U = chase(I, Σ) # Σ will be described in the following section
@assert nparts(U, :Atom) == 2
@assert nparts(U, :Bond) == 2
@assert nparts(U, :Molecule) == 1

Chasing the original instance with the symmetry rule produces the first homomorphism, and then further chasing that result with our second rule (that states bonded atoms are in the same molecule) produces the second homomorphism. Although we could push further with homomorphisms (e.g. merging the two atoms together, embedding this molecule in the context of other molecules), those further transformations would not be universal with respect to the original instance and \(\Sigma\).

[1] Databases with attributes, such as String for Float-valued columns, are represented as attributed \(\mathsf{C}\)-sets. These are not covered in this post.
[2] Because these bonds are symmetric, for brevity we can visually represent them as undirected.
[3] \({\rm Atom}\) 1 has three choices where to go (it is forced to go to \({\rm Molecule}\) 1 in the codomain) and for each of these choices, there are two choices for \({\rm Atom}\) 3. Each molecule in the domain is matched independently, thus the total number of morphisms will be the square of matching a single molecule.
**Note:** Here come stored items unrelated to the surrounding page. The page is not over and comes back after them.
Lemma block_sim fuel lx start acc :
  (lx_len lx < fuel)%nat ->
  let '(closed, lx') := skip_block_comment fuel lx in
  ref_lines Block start acc (lx_tags lx) = ref_lines (if closed then Code else Block) start acc (lx_tags lx') /\
  (closed = false -> lx_eol lx') /\ (lx_len lx' <= lx_len lx)%nat.
Proof.
  revert lx. induction fuel as [|fuel IH]; intros lx Hf; [lia|]. cbn [skip_block_comment].
  destruct (seek_ref Block start acc [LF; STAR; BS] lx) as (Hr & Hl & Hb);
    [set_solver|set_solver| |].
  { intros c l u Hc. apply ref_block_skip; [set_solver|left; set_solver]. }
  rewrite <- Hr. set (lx1 := seek3 _ lx) in *. clearbody lx1.
  destruct (lx_byte lx1) as [c|] eqn:Hc; [|split_and!; [done|by intros _; apply eol_empty, byte_none|done]].
  destruct (byte_rest _ _ Hc) as [s Hs].
  destruct (bool_decide_reflect (c = LF)) as [->|Hlf]; [split_and!; [done|by intros _; apply eol_newline|done]|].
  destruct (bool_decide_reflect (c = BS)) as [->|Hbs].
  - destruct (skip_backslash_spec lx1 s Hs) as [Ht Hlen]. specialize (IH (skip_backslash lx1) ltac:(lia)).
    destruct (skip_block_comment fuel (skip_backslash lx1)) as [closed lx']. destruct IH as (H1 & H2 & H3).
    split_and!; [|done|lia]. rewrite <- H1. destruct Ht as [->| ->]; [done|].
    apply ref_block_skip; [done|by left].
  - assert (c = STAR) as -> by set_solver. pose proof (seek_at lx1 STAR s Hs ltac:(done)) as Hat.
    destruct (is_char slash (peek_next lx1)) eqn:Hn.
    + destruct (at_pair lx1 STAR slash Hat ltac:(done) ltac:(done) Hn) as (l & -> & Hlen).
      split_and!; [apply ref_block_close|done|lia].
    + destruct (at_bump lx1 STAR Hat ltac:(done)) as [Ht Hlen]. specialize (IH (lx_bump lx1) ltac:(lia)).
      destruct (skip_block_comment fuel (lx_bump lx1)) as [closed lx']. destruct IH as (H1 & H2 & H3).
      split_and!; [|done|lia]. rewrite <- H1, Ht. apply ref_block_skip; [done|right].
      rewrite <- (peek_next_tags _ _ Hat). unfold is_char in Hn. by apply bool_decide_eq_false in Hn.
Qed.

Lemma line_sim fuel lx start acc :
  (lx_len lx <= fuel)%nat ->
  let lx' := skip_line_comment fuel lx in
  ref_lines LineComment start acc (lx_tags lx) = ref_lines LineComment start acc (lx_tags lx') /\
  lx_eol lx' /\ (lx_len lx' <= lx_len lx)%nat.
Proof.
  revert lx. induction fuel as [|fuel IH]; intros lx Hf.
  { cbn [skip_line_comment]. split_and!; [done| |done]. apply eol_empty. unfold lx_len in Hf. destruct (lx_rest lx); [done|simpl in Hf; lia]. }
  cbn [skip_line_comment].
  destruct (seek_ref LineComment start acc [LF; BS; BS] lx) as (Hr & Hl & Hb); [set_solver|set_solver| |].
  { intros c l u Hc. apply ref_line_skip. set_solver. }
  rewrite <- Hr. set (lx1 := seek3 _ lx) in *. clearbody lx1.
  destruct (lx_byte lx1) as [c|] eqn:Hc; [|split_and!; [done|by apply eol_empty, byte_none|done]].
  destruct (byte_rest _ _ Hc) as [s Hs].
  destruct (bool_decide_reflect (c = LF)) as [->|Hlf]; [split_and!; [done|by apply eol_newline|done]|].
  assert (c = BS) as -> by set_solver.
  destruct (skip_backslash_spec lx1 s Hs) as [Ht Hlen].
  destruct (IH (skip_backslash lx1) ltac:(lia)) as (H1 & H2 & H3).
  split_and!; [|done|lia]. rewrite <- H1. destruct Ht as [->| ->]; [done|]. by apply ref_line_skip.
Qed.

Lemma seek_code start lx :
  forall acc, (exists t, ref_lines Code start acc (lx_tags lx) =
                 ref_lines Code start (acc +:+ t) (lx_tags (seek3 [LF; slash; BS] lx))) /\
  (lx_len (seek3 [LF; slash; BS] lx) <= lx_len lx)%nat /\
  match lx_byte (seek3 [LF; slash; BS] lx) with Some c => c ∈ [LF; slash; BS] | None => True end.
Proof.
  destruct lx as [s line]. unfold lx_tags, seek3, lx_len, lx_byte. cbn [lx_rest lx_line].
  induction s as [|c s IH]; intros acc; cbn [seek_bytes].
  { split_and!; [|done|done]. exists "". by rewrite string_app_nil_r. }
  case_bool_decide as Hc.
  { split_and!; [|done|done]. exists "". by rewrite string_app_nil_r. }
  destruct (IH (acc +:+ String c "")) as ([t Ht] & H2 & H3). split_and!; [|simpl; lia|done].
  exists (String c t). rewrite (plain_not_bs c s) by set_solver.
  rewrite (bool_decide_eq_false_2 (c = LF)) by set_solver.
  rewrite ref_code_push by set_solver. rewrite Ht. by rewrite string_app_assoc.
Qed.

(** After a line in state [m], the next one starts inside a block comment or
    not. *)
Definition ends_open (m : Mode) (open : bool) : Prop := after_newline m = if open then Block else Code.

Definition line_read (start : Z) (acc : bytes) (lx : Lexer) (t : bytes) (open : bool) (lx' : Lexer) : Prop :=
  exists m, ref_lines Code start acc (lx_tags lx) = ref_lines m start (acc +:+ t) (lx_tags lx') /\
    ends_open m open /\ lx_eol lx' /\ (lx_len lx' <= lx_len lx)%nat.

(** A reading continues one that stopped in code. *)
Lemma line_read_trans start acc lx t1 lx1 t2 open lx2 :
  ref_lines Code start acc (lx_tags lx) = ref_lines Code start (acc +:+ t1) (lx_tags lx1) ->
  (lx_len lx1 <= lx_len lx)%nat -> line_read start (acc +:+ t1) lx1 t2 open lx2 ->
  line_read start acc lx (t1 +:+ t2) open lx2.
Proof.
  intros H1 Hl (m & H2 & Ho & He & Hl2). exists m. split_and!; [|done|done|lia].
  by rewrite H1, H2, string_app_assoc.
Qed.

Lemma line_read_done start acc lx : lx_eol lx -> line_read start acc lx "" false lx.
Proof. intros He. exists Code. rewrite string_app_nil_r. by split_and!. Qed.

(** The two kinds of comment, from the slash that opens them. *)
Lemma comment_line_read fuel lx start acc :
  (lx_len lx <= fuel)%nat -> lx_at lx slash -> is_char slash (peek_next lx) = true ->
  line_read start acc lx "" false (skip_line_comment fuel lx).
Proof.
  intros Hf Hat Hn. destruct (line_sim fuel lx start acc Hf) as (H1 & H2 & H3).
  exists LineComment. rewrite string_app_nil_r. split_and!; [|done|done|done]. rewrite <- H1.
  destruct (at_pair lx slash slash Hat ltac:(done) ltac:(done) Hn) as (l & -> & _).
  by rewrite ref_code_line, (ref_line_skip _ _ slash (lx_line lx)).
Qed.

Lemma comment_block_read fuel lx start acc :
  (lx_len lx <= fuel)%nat -> lx_at lx slash -> is_char STAR (peek_next lx) = true ->
  let '(closed, lx') := skip_block_comment fuel (bump_pair lx) in
  (lx_len lx' < lx_len lx)%nat /\
  if closed then ref_lines Code start acc (lx_tags lx) = ref_lines Code start acc (lx_tags lx')
  else line_read start acc lx "" true lx'.
Proof.
  intros Hf Hat Hn. destruct (at_pair lx slash STAR Hat ltac:(done) ltac:(done) Hn) as (l & Ht & Hl).
  pose proof (block_sim fuel (bump_pair lx) start acc ltac:(lia)) as H.
  destruct (skip_block_comment fuel (bump_pair lx)) as [closed lx']. destruct H as (H1 & H2 & H3).
  split; [lia|]. destruct closed.
  - by rewrite Ht, ref_code_block, H1.
  - exists Block. rewrite string_app_nil_r. split_and!; [|done|by apply H2|lia]. by rewrite Ht, ref_code_block, H1.
Qed.

(** A slash that opens no comment, or any other character, is text. *)
Lemma push_tags lx c start acc :
  lx_at lx c -> c <> LF ->
  (c <> slash \/ (is_char slash (peek_next lx) = false /\ is_char STAR (peek_next lx) = false)) ->
  ref_lines Code start acc (lx_tags lx) = ref_lines Code start (acc +:+ String c "") (lx_tags (lx_bump lx)).
Proof.
  intros Hat Hc Hn. destruct (at_bump lx c Hat Hc) as [-> _]. apply ref_code_push; [done|].
  destruct Hn as [?|[H1 H2]]; [by left|right]. rewrite <- (peek_next_tags _ _ Hat).
  unfold is_char in *. by apply bool_decide_eq_false in H1, H2.
Qed.

Lemma rest_sim fuel lx start acc :
  (lx_len lx < fuel)%nat ->
  exists t, line_read start acc lx t (skip_rest_of_line fuel lx).1 (skip_rest_of_line fuel lx).2.
Proof.
  revert lx acc. induction fuel as [|fuel IH]; intros lx acc Hf; [lia|]. cbn [skip_rest_of_line].
  destruct (seek_code start lx acc) as ([t0 Ht0] & Hl & Hb).
  set (lx1 := seek3 _ lx) in *. clearbody lx1.
  assert (forall open lx2, (exists t, line_read start (acc +:+ t0) lx1 t open lx2) ->
    exists t, line_read start acc lx t open lx2) as Hgo.
  { intros open lx2 [t Ht]. exists (t0 +:+ t). by eapply line_read_trans. }
  assert (forall t1 lx2, ref_lines Code start (acc +:+ t0) (lx_tags lx1) =
    ref_lines Code start ((acc +:+ t0) +:+ t1) (lx_tags lx2) -> (lx_len lx2 < lx_len lx1)%nat ->
    exists t, line_read start (acc +:+ t0) lx1 t (skip_rest_of_line fuel lx2).1 (skip_rest_of_line fuel lx2).2) as Hrec.
  { intros t1 lx2 H Hlen. destruct (IH lx2 ((acc +:+ t0) +:+ t1) ltac:(lia)) as [t Ht].
    exists (t1 +:+ t). eapply line_read_trans; [done|lia|done]. }
  destruct (lx_byte lx1) as [c|] eqn:Hc; [|apply Hgo; exists ""; by apply line_read_done, eol_empty, byte_none].
  destruct (byte_rest _ _ Hc) as [s Hs].
  destruct (bool_decide_reflect (c = LF)) as [->|Hlf].
  { apply Hgo. exists "". by apply line_read_done, eol_newline. }
  destruct (bool_decide_reflect (c = BS)) as [->|Hbs]; apply Hgo.
  - destruct (skip_backslash_spec lx1 s Hs) as [Ht Hlen]. destruct Ht as [Ht|Ht].
    + apply (Hrec ""); [by rewrite string_app_nil_r, Ht|done].
    + apply (Hrec (String BS "")); [by rewrite Ht, ref_code_push by (by left || done)|done].
  - assert (c = slash) as -> by set_solver. pose proof (seek_at lx1 slash s Hs ltac:(done)) as Hat.
    destruct (is_char slash (peek_next lx1)) eqn:Hn1.
    { exists "". apply comment_line_read; [lia|done..]. }
    destruct (is_char STAR (peek_next lx1)) eqn:Hn2.
    + pose proof (comment_block_read fuel lx1 start (acc +:+ t0) ltac:(lia) Hat Hn2) as Hcb.
      destruct (skip_block_comment fuel (bump_pair lx1)) as [[|] lx2]; destruct Hcb as [Hlen Hcb].
      * apply (Hrec ""); [by rewrite string_app_nil_r|done].
      * by exists "".
    + destruct (at_bump lx1 slash Hat ltac:(done)) as [_ Hlen].
      apply (Hrec (String slash "")); [|lia]. apply push_tags; [done|done|by right].
Qed.

Lemma collect_sim fuel lx start acc out :
  (lx_len lx < fuel)%nat ->
  let '(open, out', lx') := collect_directive fuel lx out in
  exists t, out' = out +:+ t /\ line_read start acc lx t open lx'.
Proof.
  revert lx acc out. induction fuel as [|fuel IH]; intros lx acc out Hf; [lia|]. cbn [collect_directive].
  pose proof (peek_len lx) as Hpl. pose proof (peek_tags lx) as Hpt. pose proof (peek_cases lx) as Hpc.
  set (lx1 := lx_peek lx) in *. clearbody lx1.
  assert (forall t open lx2, line_read start acc lx1 t open lx2 -> line_read start acc lx t open lx2) as Hgo.
  { intros t open lx2 (m & H & ? & ? & ?). exists m. rewrite <- Hpt. split_and!; [done..|lia]. }
  destruct Hpc as [[Hr Ht]|(c & Hat & Hc)].
  { unfold lx_byte. rewrite Hr. simpl. exists "". split; [by rewrite string_app_nil_r|].
    by apply Hgo, line_read_done, eol_empty. }
  rewrite Hc. destruct (bool_decide_reflect (c = LF)) as [->|Hlf].
  { exists "". split; [by rewrite string_app_nil_r|]. by apply Hgo, line_read_done, eol_newline. }
  assert (forall t1 lx2, ref_lines Code start acc (lx_tags lx1) =
    ref_lines Code start (acc +:+ t1) (lx_tags lx2) -> (lx_len lx2 < lx_len lx1)%nat ->
    let '(open, out', lx') := collect_directive fuel lx2 (out +:+ t1) in
    exists t, out' = out +:+ t /\ line_read start acc lx t open lx') as Hrec.
  { intros t1 lx2 H Hlen. specialize (IH lx2 (acc +:+ t1) (out +:+ t1) ltac:(lia)).
    destruct (collect_directive fuel lx2 (out +:+ t1)) as [[open out'] lx']. destruct IH as (t & -> & Hr).
    exists (t1 +:+ t). split; [by rewrite string_app_assoc|]. apply Hgo. eapply line_read_trans; [done|lia|done]. }
  pose proof (proj2 (at_bump lx1 c Hat Hlf)) as Hlen.
  destruct (bool_decide_reflect (c = slash)) as [->|Hsl].
  2:{ apply (Hrec (String c "")); [|lia]. apply push_tags; [done..|by left]. }
  destruct (is_char slash (peek_next lx1)) eqn:Hn1.
  { exists "". split; [by rewrite string_app_nil_r|]. apply Hgo, comment_line_read; [lia|done..]. }
  destruct (is_char STAR (peek_next lx1)) eqn:Hn2.
  - pose proof (comment_block_read fuel lx1 start acc ltac:(lia) Hat Hn2) as Hcb.
    destruct (skip_block_comment fuel (bump_pair lx1)) as [[|] lx2]; destruct Hcb as [Hl2 Hcb].
    + specialize (Hrec "" lx2). rewrite !string_app_nil_r in Hrec. by apply Hrec.
    + exists "". split; [by rewrite string_app_nil_r|]. by apply Hgo.
  - apply (Hrec (String slash "")); [|lia]. apply push_tags; [done|done|by right].
Qed.

(** ** The start of a line *)

Definition c_space (c : ascii) : bool := bool_decide (c ∈ [SP; TAB; CR; VT; FF]).
Definition mode_of (in_block : bool) : Mode := if in_block then Block else Code.

(** The cursor is on the first significant character of the line. *)
Definition significant (ls : LineStart) (lx : Lexer) : Prop :=
  exists c, lx_at lx c /\ c <> LF /\ c_space c = false /\ (c = slash -> is_char STAR (peek_next lx) = false) /\
    ls = if bool_decide (c = "#"%char) && hash_may_start_include (str_tail (lx_rest lx))
         then IncludeCandidate else Other.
Regular logic: the logic of \(\mathsf{C}\)-set homomorphisms

We cannot put arbitrary logical expressions as constraints for the chase. Rather, we are limited to expressions of the form \({\forall x, \phi(x) \implies \psi(x)}\), where \(\phi\) and \(\psi\) can contain \(\top\), \(\land\), \(\exists\), \(=\), and atomic formulas. This is called regular logic [4]. Interestingly, these are precisely the constraints which can be encoded as homomorphisms between a source \(S\) and target \(T\), as we have only the ability to merge things together (with \(=\)) or to add new things (with \(\exists\)), which are the restrictions we have with homomorphisms. To demonstrate this correspondance, we will show five constraints expressed as logical formulas as well as homomorphisms.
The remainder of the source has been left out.